Can someone help me determine how many combinations?

[coolo]

If 10A+9B+7C+3D+5E=229 and a,b,c,d,e can be a whole number 1-10

How many possible solutions are there?

***I was thinking to break down into prime factors but this doesn't help as the numbers are added together.

Assuming this requires programming knowledge i.e. loops, can someone help me out with the solution as I don't have programming skills.

Thanks for the help!

 

[Steven G]

There are no a, b, c, d and e in your problem.
You have to try something. Then helpers can give you hints to go further. Please post back showing your work.

 

[coolo]

I created the problem. Basically the problem is a weighted average where you can choose a rating of 1-10 for option a, 1-10 for option b, 1-10 for option c, 1-10 for option d, and 1-10 for option e. I was curious out of the possible 10*10*10*10*10=100,000 possible combinations of selections can you select numbers that will equal 229. make sense?

 

[coolo]

the full weight avg formula I created was: (1/34)*(10A+9B+7C+3D+5E)=(229/34) ....... I just factored out the 1/34 for simplicity sake. This is not an assigned problem just looking for a solution for curiosity sake. Thanks for the help!

 

[coolo]

Two example solutions are 1) a=10 , b=9, c=7, d=3, e=5 OR 2) a=7 , b=9, c=6, d=2, e=6..... So the question is how many total combos would satisfy my weighted avg explained above?

 

[topsquark]

If 10A+9B+7C+3D+5E=229 and a,b,c,d,e can be a whole number 1-10

Translation: A is not the same as a. Math is "case sensitive."
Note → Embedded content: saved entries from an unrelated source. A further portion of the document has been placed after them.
(** What was written to an erased range is what a later read returns. *)
Theorem erase_write_read s start n s1 dst srcc src s2 dsti buf buf' s3 :
  sized (mm s) -> chip_size (mm s) <= 2 ^ 24 -> 0 <= start -> 0 <= n -> start + n < 2 ^ 32 ->
  spi_flash_erase_range start n s = Ret (ESP_OK, s1) ->
  start <= dst -> dst + Z.of_nat (length src) <= start + n -> Forall (fun b => 0 <= b < 256) src ->
  spi_flash_write dst srcc src s1 = Ret (ESP_OK, s2) ->
  length buf = length src -> spi_flash_read dst dsti buf s2 = Ret ((ESP_OK, buf'), s3) ->
  buf' = src.
Proof.
  intros Hs Hc H0 H1 H2 He Hd Hl Hb Hw Hbuf Hr.
  destruct (wp_inv _ _ _ (erase_range_spec s start n H0 H1 H2)) as (r1 & s1' & He' & Hm & Hok1).
  rewrite He in He'. injection He' as <- <-. destruct (Hok1 eq_refl) as (_ & _ & _ & _ & _ & E1).
  destruct (wp_inv _ _ _ (write_spec s1 dst srcc src ltac:(by rewrite Hm) ltac:(by rewrite Hm)
              ltac:(lia) ltac:(lia))) as (r2 & s2' & Hw' & Hok2 & _).
  rewrite Hw in Hw'. injection Hw' as <- <-. destruct (Hok2 eq_refl) as (_ & E2 & _).
  destruct (wp_inv _ _ _ (read_spec s2 dst dsti buf ltac:(lia) ltac:(lia))) as (r3 & s3' & Hr' & Hok3 & Hlb & _).
  rewrite Hr in Hr'. injection Hr' as <- <-. destruct (Hok3 eq_refl) as (_ & E3). cbn in E3, Hlb.
  apply (at_ext 0); [congruence|]. intros i Hi. rewrite E3 by lia. rewrite E2.
  rewrite programmed_erased; [f_equal; lia|done|apply within_spec; lia|].
  rewrite E1. unfold erased_range. rewrite (proj2 (within_spec _ _ _)) by lia. done.
Qed.

Lemma cached_bytes_spec s ptr n phys :
  (forall i, 0 <= i < Z.of_nat n -> spi_flash_cache2phys (mm s) (ptr + i) = Ret (phys + i)) ->
  exists data, cached_bytes s ptr n = Ret data /\ length data = n
    /\ forall i, 0 <= i < Z.of_nat n -> at_ 0 data i = decrypted (chip s) (phys + i).
Proof.
  revert ptr phys. induction n as [|n IH]; intros ptr phys Hc; cbn [cached_bytes].
  { exists []. split; [done|]. split; [done|]. intros; lia. }
  pose proof (Hc 0 ltac:(lia)) as Hc0. rewrite !Z.add_0_r in Hc0. rewrite Hc0. cbn [mbind outcome_bind].
  destruct (IH (ptr + 1) (phys + 1)) as (data & Hd & Hl & Hat).
  { intros i Hi. rewrite <- !Z.add_assoc. replace (1 + i) with (i + 1) by lia. apply Hc. lia. }
  rewrite Hd. eexists. split; [done|]. split; [by cbn; rewrite Hl|]. intros i Hi.
  change (decrypted (chip s) phys :: data) with ([decrypted (chip s) phys] ++ data).
  rewrite at_app by lia. cbn [length]. case_test.
  - assert (i = 0) as -> by lia. by rewrite Z.add_0_r.
  - rewrite Hat by lia. f_equal. lia.
Qed.

(** [spi_flash_read_encrypted] returns the decrypted bytes of the range and
    leaves MMU tables, reference counts and mappings as it found them, or
    reports [ESP_ERR_NO_MEM] without changing them. *)
Theorem read_encrypted_effect base s src size :
  inv base (mm s) -> 0 <= src -> 0 < size -> src + size <= chip_size (mm s) ->
  mmap_request (mm s) (src - src mod 65536) (size + src mod 65536) SPI_FLASH_MMAP_DATA ->
  exists err out s', spi_flash_read_encrypted true src size s = Ret ((err, out), s')
    /\ chip s' = chip s
    /\ pro_table (mm s') = pro_table (mm s) /\ app_table (mm s') = app_table (mm s)
    /\ s_mmap_page_refcnt (mm s') = s_mmap_page_refcnt (mm s)
    /\ s_mmap_entries (mm s') = s_mmap_entries (mm s)
    /\ ((err = ESP_ERR_NO_MEM /\ out = None)
        \/ err = ESP_OK /\ exists data, out = Some data /\ Z.of_nat (length data) = size
            /\ forall i, 0 <= i < size -> at_ 0 data i = decrypted (chip s) (src + i)).
Proof.
  intros H H0 H1 H2 Hrq. pose proof (inv_chip _ _ H).
  pose proof (Z.mod_pos_bound src 65536 ltac:(lia)).
  unfold spi_flash_read_encrypted, mbind at 1, M_bind at 1, get at 1. rewrite u32_small by lia.
  case_test; [lia|]. case_test; [lia|].
  assert (Z.ldiff src (SPI_FLASH_MMU_PAGE_SIZE - 1) = src - src mod 65536) as ->.
  { change (SPI_FLASH_MMU_PAGE_SIZE - 1) with (Z.ones 16).
    rewrite Z.ldiff_ones_r, Z.shiftl_mul_pow2, Z.shiftr_div_pow2 by lia. change (2 ^ 16) with 65536.
    pose proof (Z.div_mod src 65536 ltac:(lia)). lia. }
  replace (src - (src - src mod 65536)) with (src mod 65536) by lia.
  destruct (mmap_run _ _ _ _ _ H Hrq) as (r & m1 & Hrun & Hinv1 & _ & Hpost).
  unfold mbind at 1, M_bind at 1, on_mm at 1. rewrite Hrun.
  destruct Hpost as [(-> & (E1 & E2 & E3 & E4 & _) & _)|(start & -> & _)].
  { eexists _, _, _. split; [done|]. cbn. split_and!; try done. by left. }
  set (ptr := region_addr _ + _) in *. set (h := s_mmap_last_handle (mm s) + 1) in *. clearbody ptr h.
  destruct (mmap_visible _ _ _ _ _ _ _ _ H Hrq Hrun) as (_ & Hvis & _).
  destruct (munmap_restores _ _ _ _ _ _ _ _ H Hrq Hrun) as (m2 & Hun & R1 & R2 & R3 & R4 & _).
  cbn [negb Z.eqb ESP_OK]. unfold mbind at 1, M_bind at 1, get at 1.
  destruct (cached_bytes_spec (set_mm m1 s) (ptr + src mod 65536) (Z.to_nat size) src) as (data & Hd & Hl & Hat).
  { intros i Hi. cbn [mm set_mm]. rewrite <- Z.add_assoc, Hvis by lia. f_equal. lia. }
  unfold mbind at 1, M_bind at 1, lift at 1. rewrite Hd. unfold mbind at 1, M_bind at 1, on_mm at 1.
  cbn [mm set_mm]. rewrite Hun. eexists _, _, _. split; [done|]. cbn. split_and!; try done.
  right. split; [done|]. exists data. split; [done|]. split; [lia|]. intros i Hi. apply Hat. lia.
Qed.

End Theory.

(** ** Instance: an ideal NOR chip *)

(** A chip is the history of the operations on it, latest first; every
    operation succeeds. *)
Inductive nor_op := NorErase (start len : Z) | NorWrite (dst : Z) (data : list Z).

Fixpoint nor_byte (w : list nor_op) (a : Z) : Z :=
  match w with
  | [] => 0
  | NorErase start len :: w => if within start len a then 255 else nor_byte w a
  | NorWrite dst data :: w => Z.land (nor_byte w a) (at_ (-1) data (a - dst))
  end.

#[export] Instance ideal_rom : RomFlash (list nor_op) := {|
  rom_unlock w := (RESULT_OK, w);
  rom_erase_sector n w := (RESULT_OK, NorErase (n * 4096) 4096 :: w);
  rom_erase_block n w := (RESULT_OK, NorErase (n * 65536) 65536 :: w);
  rom_write d data w := (RESULT_OK, NorWrite d data :: w);
  rom_read s n w := (RESULT_OK, (fun i => nor_byte w (s + i)) <$> seqZ 0 n);
  rom_write_encrypted d data w := (RESULT_OK, NorWrite d data :: w);
  content := nor_byte;
  decrypted := nor_byte
|}.

Lemma nor_byte_range w a : 0 <= nor_byte w a < 256.
Proof.
  induction w as [|[start len|dst data] w IH]; cbn [nor_byte]; [lia|case_test; lia|].
  replace (Z.land (nor_byte w a) (at_ (-1) data (a - dst)))
    with (u8 (Z.land (nor_byte w a) (at_ (-1) data (a - dst)))); [apply u8_range|].
  unfold u8, wrap. rewrite <- Z.land_ones by lia. rewrite Z.land_comm, Z.land_assoc. f_equal.
  rewrite Z.land_comm, Z.land_ones by lia. by apply Z.mod_small.
Qed.

#[export] Instance ideal_laws : RomLaws (list nor_op).
Proof.
  split.
  - apply nor_byte_range.
  - intros w r w' [= <- <-]. done.
  - intros n w w' [= <-] a. done.
  - intros n w w' [= <-] a. done.
  - intros d data w w' [= <-] _ _ a. done.
  - intros s n w l [= <-] _ Hn. rewrite length_fmap, length_seqZ. split; [lia|]. intros i Hi.
    apply at_lookup; [lia|]. rewrite list_lookup_fmap, lookup_seqZ_lt by lia. by rewrite Z2Nat.id by lia.
Qed.

Definition ex_state : flash_state (list nor_op) :=
  FlashState [] FlashMmap.ex_state (Some g_flash_guard_default_ops) false [].

Definition ex_data : list Z := [1; 2; 3; 4; 5; 6; 7; 8; 9].

Definition ex_erased : flash_state (list nor_op) :=
  match spi_flash_erase_range 4096 8192 ex_state with Ret (_, s) => s | Stuck _ => ex_state end.
Definition ex_written : flash_state (list nor_op) :=
  match spi_flash_write 8190 0x3FFB0000 ex_data ex_erased with Ret (_, s) => s | Stuck _ => ex_state end.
You have [math]E = \dfrac{1}{5} ( 229 - 10A - 9B - 7C - 3D ) [/math]
Obviously if E is a whole number then 229 - 10A - 9B - 7C - 3D has to be divisible by 5. This puts a condition on B, C, and D but there isn't much to grab onto after that.

One possible class of solutions is
D = 3 + 2B + C
E = 44 - 2A - 3B - 2C

-Dan

 

[coolo]

Can this be solved without brute force?

 

[Steven G]

Solve the problem any way that you can think of. The more you think mathematically the better you get at thinking mathematically. Being spoon fed in math does not build mathematical maturity. Now if you need/want a small hint then that is something else. Try to run with topsquark's hint.

 

[Romsek]

Can this be solved without brute force?

Possibly, but brute force is likely to be much faster. You have 4 degrees of freedom each of which can take 10 values.
So you have 10k things to check.

There's no magic. Generate your 10k trials values for A-D. Evaluate that part of the polynomial. Subtract this from 229.
If the result is both an integer and in the inclusive range 1-10, you've found a solution.

I get 582 solutions.

 

[coolo]

Romsek, Thank you for your help (and the others too). I appreciate the insight. ?

 

[Romsek]

Possibly, but brute force is likely to be much faster. You have 4 degrees of freedom each of which can take 10 values.
So you have 10k things to check.

There's no magic. Generate your 10k trials values for A-D. Evaluate that part of the polynomial. Subtract this from 229.
If the result is both an integer and in the inclusive range 1-10, you've found a solution.

I get 582 solutions.

I forgot the part about dividing by 5 after the subtraction.

Then test that the result is some integer 1-10

 

[Steven G]

I just realized you said A-E can be any integer from 1-10.
As a result each variable must be at least 1.
I would rewrite this problem as 10A + 9B + 7C + 3D + 5E = 195 where A-E is a digit (0-9).
This way the numbers are smaller.